Last Friday about 30 members of Palmer station, including all of our science team, departed Palmer Station to go visit Vernadsky Station further south in the western Antarctic peninsula. Vernadsky, a station operated by Ukrainians, is named after Vladimir Vernadsky. He was a famous Ukrainian scientist who is considered a founding father of several scientific disciplines including biogeochemistry and radiogeology.
Vernadsky Station was originally a British Station named Faraday. Constructed in 1947, Faraday was one of the oldest stations in Antarctica. In 1961 it was revamped and construction was completed on the nine buildings that currently comprise the science facility. In 1996, the British base of Faraday was transferred to Ukrainian control and renamed Vernadsky.
The trip, which started in the evening, took us through the Lemaire Channel and further south to the Argentine Islands. The Lemaire was especially beautiful, a scenic voyage between to sets of snow and ice capped mountains. It is easy to see why this channel is also known as Kodak Alley. Along the route we got to see many species of seals as well as a large assortment of penguins.

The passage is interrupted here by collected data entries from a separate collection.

(** Making a work ready publishes its ready revision. *)
Lemma make_ready_Ok rt tick t w rt' :
  make_ready rt tick t = Ok (w, rt') ->
  exists p d rt1 db1 ref transition_ref meta,
    get_work (rt_db rt) (t_work_id t) = Ok p
    /\ cancel_latched (rt_db rt) (rm_analysis_id (w_meta p)) = false
    /\ validate_transition_context t p None = Ok tt
    /\ t_to_status t = T_READY /\ w_status p ∈ [PENDING; BLOCKED]
    /\ claim rt (claim_tick tick) (scope_ref (t_action_decision_ref t)) CHANGE_WORK_STATE p None
          false = Ok (d, rt1)
    /\ stage_publish (rt_db rt1) (RecTransition t) = Ok (ref, db1)
    /\ next_meta (w_meta p) (fresh tick 1) (clock tick 3) = Ok meta
    /\ validate_work (ready_work p meta t transition_ref) = Ok w
    /\ save db1 (after 1 1 (after 1 3 tick)) p w = Ok (rt_db rt')
    /\ rt' = set_db rt1 (rt_db rt').
Proof.
  unfold make_ready. intros Hr. apply rbind_Ok in Hr. destruct Hr as (p & Hp & Hr).
  apply rbind_Ok in Hr. destruct Hr as ([] & Hc & Hr). apply raise_if_Ok in Hc.
  apply rbind_Ok in Hr. destruct Hr as ([] & Hctx & Hr).
  apply raise_if_Ok in Hr. destruct Hr as [Hto Hr]. boolify.
  apply rbind_Ok in Hr. destruct Hr as ([d rt1] & Hcl & Hr).
  apply rbind_Ok in Hr. destruct Hr as ([ref db1] & Hst & Hr).
  apply rbind_Ok in Hr. destruct Hr as (meta & Hm & Hr).
  apply rbind_Ok in Hr. destruct Hr as (tref & _ & Hr).
  apply rbind_Ok in Hr. destruct Hr as (w' & Hv & Hr).
  apply rbind_Ok in Hr. destruct Hr as (db2 & Hs & [= <- <-]).
  exists p, d, rt1, db1, ref, tref, meta. destruct Hc, Hto. repeat (split; [assumption |]).
  reflexivity.
Qed.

Once we reached Vernadsky, we departed for the station on zodiacs and were immediately greeted by a welcoming party onshore. The staff there was very friendly and hospitable. They ushered us into their dining and immediately offered us refreshments to warm us after the small boating trip.
The Vernadsky staff was happy to see us and prepared to answer all our questions despite the language barrier. I was impressed that most of the station could speak English well despite its infrequent use there in Antarctica. By the end of the visit, several members of the Ukrainian station were speaking conversationally to us while the most Ukrainian we picked up was “thank you” and “cheers.”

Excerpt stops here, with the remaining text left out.